Pendant la guerre de Trente ans, les protestants anglais n’avaient pu se porter au secours de leurs coreligionnaires d’Allemagne : ils avaient eu également leurs grandes luttes à soutenir. Là, les idées nouvelles, qui se révélaient d’une manière éblouissante dans leur manifestation littéraire, cherchaient également à se réaliser dans le monde politique et social, contrairement aux intérêts de toute nature engagés dans le maintien des institutions anciennes. Le roi Jacques Ier, luttant contre son Parlement, essayait sans succès de gouverner seul, conformément à son droit divin : le manque de fonds l’obligeait quand même aux concessions humiliantes.

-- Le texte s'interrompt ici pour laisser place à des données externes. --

(** [RESTART] *)
Definition on_restart (workflow_id : string) : exec_state -> reply * exec_state :=
  attempt ("Exception encountered when restarting workflow " +:+ workflow_id)
    (executor_fork workflow_id 0 None (ForkOptionsOf None None None None []))
    (fun _ => Success true) (Success false).

(** [FORK_WORKFLOW] *)
Definition on_fork_workflow (b : ForkWorkflowBody) : exec_state -> reply * exec_state :=
  attempt ("Exception encountered when forking workflow " +:+ fb_workflow_id b
           +:+ " to new workflow " +:+ in_template (fb_new_workflow_id b) +:+ " on step "
           +:+ stringify_Z (fb_start_step b) +:+ ", app version "
           +:+ in_template (fb_application_version b))
    (executor_fork (fb_workflow_id b) (fb_start_step b) (fb_new_workflow_id b)
       (ForkOptionsOf (fb_application_version b) None (fb_queue_name b) (fb_queue_partition_key b) []))
    (fun id => NewWorkflowID (Some id)) (NewWorkflowID None).

(** [FORK_FROM_FAILURE] *)
Definition on_fork_from_failure (b : ForkFromFailureBody) : exec_state -> reply * exec_state :=
  attempt "Exception encountered when bulk forking workflows"
    (on_sys (forkFromFailure (cr_now rd) (ff_workflow_ids b) (cr_uuids rd)
       (ForkFromModesOf (default false (ff_from_last_failure b)) (default false (ff_from_last_step b))
          (ff_from_step b) (ff_from_step_name b))
       (ForkOptionsOf (ff_application_version b) None (ff_queue_name b) (ff_queue_partition_key b) [])))
    (fun ids => ForkedWorkflowIDs (Some ids)) (ForkedWorkflowIDs None).

Definition list_as_output (l : list WorkflowStatusInternal) : Payload :=
  WorkflowList (map (fun i => workflows_output (to_status i)) l).

(** [LIST_WORKFLOWS] *)
Definition on_list_workflows (b : ListWorkflowsBody) : exec_state -> reply * exec_state :=
  attempt "Exception encountered when listing workflows"
    (query (listWorkflows Date_parse jsonb_contains (list_request b (default false (lb_queues_only b)))))
    list_as_output (WorkflowList []).

(** [LIST_QUEUED_WORKFLOWS] *)
Definition on_list_queued_workflows (b : ListWorkflowsBody) : exec_state -> reply * exec_state :=
  attempt "Exception encountered when listing queued workflows"
    (query (listQueuedWorkflows Date_parse jsonb_contains (list_request b false)))
    list_as_output (WorkflowList []).

(** [GET_WORKFLOW] *)
Definition on_get_workflow (workflow_id : string) (load_input load_output : option bool)
    : exec_state -> reply * exec_state :=
  attempt ("Exception encountered when getting workflow " +:+ workflow_id)
    (query (listWorkflows Date_parse jsonb_contains
       (no_filters <| q_workflowIDs := Some [workflow_id] |>
                   <| q_loadInput := Some (default true load_input) |>
                   <| q_loadOutput := Some (default true load_output) |>)))
    (fun l => Workflow ((fun i => workflows_output (to_status i)) <$> head l)) (Workflow None).

(** [EXIST_PENDING_WORKFLOWS] *)
Definition on_exist_pending (executor_id application_version : string)
    : exec_state -> reply * exec_state :=
  attempt "Exception encountered when checking for pending workflows"
    (on_sys (getPendingWorkflows executor_id application_version))
    (fun ids => Exist (0 <? Z.of_nat (length ids))) (Exist false).

(** [LIST_STEPS] *)
Definition on_list_steps (workflow_id : string) (load_output : option bool) (lim offset : option Z)
    : exec_state -> reply * exec_state :=
  attempt ("Exception encountered when listing steps " +:+ workflow_id)
    (query (fun d => Ok (listWorkflowSteps (fun t => pl_safe_value _ P (Some t)) (pl_safe_error _ P)
                           workflow_id (default true load_output) lim offset d)))
    (fun l => Steps (map workflow_steps <$> l)) (Steps None).

(** [RETENTION] *)
Definition on_retention (b : RetentionBody) : exec_state -> reply * exec_state :=
  attempt "Exception encountered during enforcing retention policy"
    (on_sys (garbageCollect (rb_gc_cutoff_epoch_ms b) (rb_gc_rows_threshold b)) ;*
     match truthy_num (rb_timeout_cutoff_epoch_ms b) with
     | Some cutoff => on_sys (globalTimeout Date_parse jsonb_contains (pl_toISOString _ P) cutoff
                                (cr_workflow rd))
     | None => ret tt
     end)
    (fun _ => Success true) (Success false).

(** [GET_METRICS] *)
Definition on_get_metrics (start_time end_time metric_class : string) (st : exec_state)
    : reply * exec_state :=
  if String.eqb metric_class "workflow_step_count" then
    attempt "Exception encountered when getting metrics"
      (query (getMetrics Date_parse start_time end_time)) Metrics (Metrics []) st
  else ((Metrics [], Some ("Unexpected metric class: " +:+ metric_class)), st).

L’état de crise s’envenima lors de l’accession de Charles Ier au trône (1625) à tel point que le roi, personnage volontaire, capricieux, perfide, et non moins infatué de sa dignité royale que l’avait été son père, crut pouvoir se brouiller définitivement avec son peuple : pendant onze années, il préleva les impôts en violation des lois, sans convoquer les membres du Parlement, et s’appuya sur des alliances avec la France et l’Espagne pour intimider ses sujets indignés contre lui. Mais la Révolution finit par éclater à propos d’une question religieuse, suscitée quand même par l’esprit national, car c’est en Écosse que le mouvement éclata : en 1637, dans l’église St-Giles, à Edimbourg, une femme du peuple Jenny Geddes, jeta son tabouret pliant à la tête du prêtre qui lisait la liturgie suivant le rite anglican. Un an plus tard, les presbytériens s’engagèrent par un solennel covenant ou contrat à se soutenir mutuellement contre tous les ordres du roi, relatifs à la confession de foi religieuse et à l’exercice du culte.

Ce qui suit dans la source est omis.